She Died for Our Convenience
A new performance at paragon mill in olneyville on may 4, 2019
We are surrounded by ghosts. We hear their stories through the objects, buildings, and traditions they’ve left behind. She Died for Our Convenience is a one-night-only choral haunting concerning the women who worked from 1898-1960 in the textile mills at the Earnscliffe Woolen Mill/Paragon Worsted Co. on Manton Ave in the Olneyville neighborhood in Providence, RI.
Through group songs, mysterious projections, stark lighting, and true stories, on the evening of May 4, 2019 we will listen to songs dedicated to the women who worked in the mills at the very place they worked, endeavoring to sing songs to their unsung labor, while remembering that we are tomorrow’s ghosts. Whose song should we be singing today?
Click here to learn more about how you can Sing IN THE SHE DIED FOR OUR CONVENIENCE CHORUS.
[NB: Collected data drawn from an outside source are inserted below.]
(** The stock-decreasing loop of [create_order_from_cart], on lines for
    distinct products that are all available. *)
Lemma decrease_loop (items : list CartItem.t) :
  forall db : Db.t,
  NoDup (CartItem.product_id <$> items) ->
  (forall line, line ∈ items -> ~ unavailable db line) ->
  exists m,
    for_each items (fun cart_item =>
      run ProductRepository.decrease_stock
            (CartItem.product_id cart_item) (CartItem.quantity cart_item) in
      ret tt) db
    = (inr tt, with_products (fun _ => m) db)
    /\ forall pid,
         m !! pid
         = Product.add_stock (- quantity_of pid items) <$> products db !! pid.
Proof.
  induction items as [|line items IH]; intros db Hnodup Hall.
  - exists (products db). split; [by destruct db|].
    intros pid. cbn. destruct (products db !! pid); cbn; [|done].
    by rewrite add_stock_zero.
  - rewrite fmap_cons, NoDup_cons in Hnodup. destruct Hnodup as [Hnot Hnodup].
    assert (~ unavailable db line) as Hline by (apply Hall; left).
    unfold unavailable in Hline.
    destruct (products db !! CartItem.product_id line) as [p|] eqn:Hp; [|done].
    assert (CartItem.quantity line <= Product.stock p) as Hstock by lia.
    cbn [for_each]. unfold bind at 1 2.
    rewrite (decrease_stock_run db _ _ p Hp). unfold ret at 1. cbv beta iota.
    replace (Z.max 0 (Product.stock p - CartItem.quantity line))
      with (Product.stock p - CartItem.quantity line) by lia.
    destruct (IH (with_products
                    (alter (Product.set_stock
                              (Product.stock p - CartItem.quantity line))
                           (CartItem.product_id line)) db) Hnodup)
      as (m & -> & Hm).
    { intros other Hin. unfold unavailable. cbn.
      rewrite lookup_alter_ne.
      - by apply Hall; right.
      - intros Heq. apply Hnot. rewrite Heq. by apply list_elem_of_fmap_2. }
    exists m. split; [done|]. intros pid. rewrite Hm. cbn.
    destruct (decide (CartItem.product_id line = pid)) as [<-|Hne].
    + rewrite lookup_alter_eq, Hp. cbn.
      rewrite quantity_of_absent by done.
      unfold Product.add_stock, Product.set_stock. cbn. do 2 f_equal. lia.
    + rewrite lookup_alter_ne by done. by rewrite Z.add_0_l.
Qed.

(** The run of a checkout without a coupon whose lines are all
    available. *)
Lemma checkout_run (db : Db.t) (now user_id : Z) (order_data : OrderFromCart)
    (row : Cart.t) :
  filter (fun c => Cart.user_id c = user_id) (carts db) = [row] ->
  CartRepository.items_of (Cart.id row) db ≠ [] ->
  (forall line, line ∈ CartRepository.items_of (Cart.id row) db ->
                ~ unavailable db line) ->
  CartItemRepository.one_line_per_product db ->
  coupon_code_truthy (coupon_code order_data) = None ->
  let items := CartRepository.items_of (Cart.id row) db in
  let new_row :=
    {| Order.user_id := user_id; Order.status := OrderStatus.PENDING;
       Order.total_amount := Cart.subtotal {| Cart.row := row; Cart.items := items |};
       Order.billing_address_id := Some (billing_address_id order_data);
       Order.shipping_address_id := Some (shipping_address_id order_data) |} in
  exists m db',
    create_order_from_cart now user_id order_data db
    = (inr (Some {| Order.id := orders_seq db; Order.row := new_row;
                    Order.items := OrderRepository.items_of (orders_seq db) db' |}),
       db')
    /\ db'
       = with_cart_items (filter (fun i => CartItem.cart_id i ≠ Cart.id row))
           (cart_items_seq db)
           (with_products (fun _ => m)
              (with_order_items
                 (fun rows => rows ++ order_lines (orders_seq db)
                                        (order_items_seq db) items)%list
                 (order_items_seq db + Z.of_nat (length items))
                 (with_orders (insert (orders_seq db) new_row)
                    (orders_seq db + 1) db)))
    /\ forall pid,
         m !! pid
         = Product.add_stock (- quantity_of pid items) <$> products db !! pid.
Proof.
  intros Hrow Hitems Hall Hone Hcoupon items new_row.
  destruct (decrease_loop items
              (with_order_items
                 (fun rows => rows ++ order_lines (orders_seq db)
                                        (order_items_seq db) items)%list
                 (order_items_seq db + Z.of_nat (length items))
                 (with_orders (insert (orders_seq db) new_row)
                    (orders_seq db + 1) db)))
    as (m & Hloop & Hm).
  { by apply cart_products_distinct. }
  { exact Hall. }
  eexists m, _. split; [|split; [reflexivity|exact Hm]].
  unfold create_order_from_cart, bind at 1.
  rewrite (get_by_user_id_run db user_id row Hrow).
  fold items.
  assert (Cart.is_empty {| Cart.row := row; Cart.items := items |} = false) as ->.
  { unfold Cart.is_empty. cbn [Cart.items]. subst items.
    by destruct (CartRepository.items_of (Cart.id row) db). }
  cbn [Cart.items Cart.row]. unfold bind at 1. rewrite (checks_pass db items Hall).
  unfold bind at 1. unfold apply_coupon. rewrite Hcoupon. cbn [ret].
  unfold bind at 1.
  unfold OrderRepository.create, bind at 1, query.
  unfold bind at 1, execute. cbn [ret Order.id].
  unfold bind at 1. unfold OrderItemRepository.bulk_create_items, bind at 1, query.
  unfold bind at 1, execute. cbn [ret order_items_seq with_orders].
  rewrite length_map. fold (order_lines (orders_seq db) (order_items_seq db) items).
  unfold bind at 1. fold new_row. rewrite Hloop.
  unfold bind at 1, CartRepository.clear, bind at 1, execute. cbn [ret].
  unfold OrderRepository.get_by_id_with_details, OrderRepository.get_by_id,
    bind, query. cbn. by rewrite lookup_insert_eq.
Qed.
Have stories to tell about you or a loved one working in a mill or factory? Click here to submit.
to attend She died for our convenience:
Because of mildew, mold, and neglect, the mill is no longer safe for people to spend significant time in, and so the performance is outside. There is no limit to the number of people who may attend, and so you do not need a reservation. There will be times when you are asked to move from one place to another, but you will not be asked to climb stairs or move in places that are not unpaved.
The performance is May 4, 2019 at 8pm at 25 & 39 Manton Ave. Park across the street at the mill parking lot. Free.
Email Rebecca at email@example.com for questions or information.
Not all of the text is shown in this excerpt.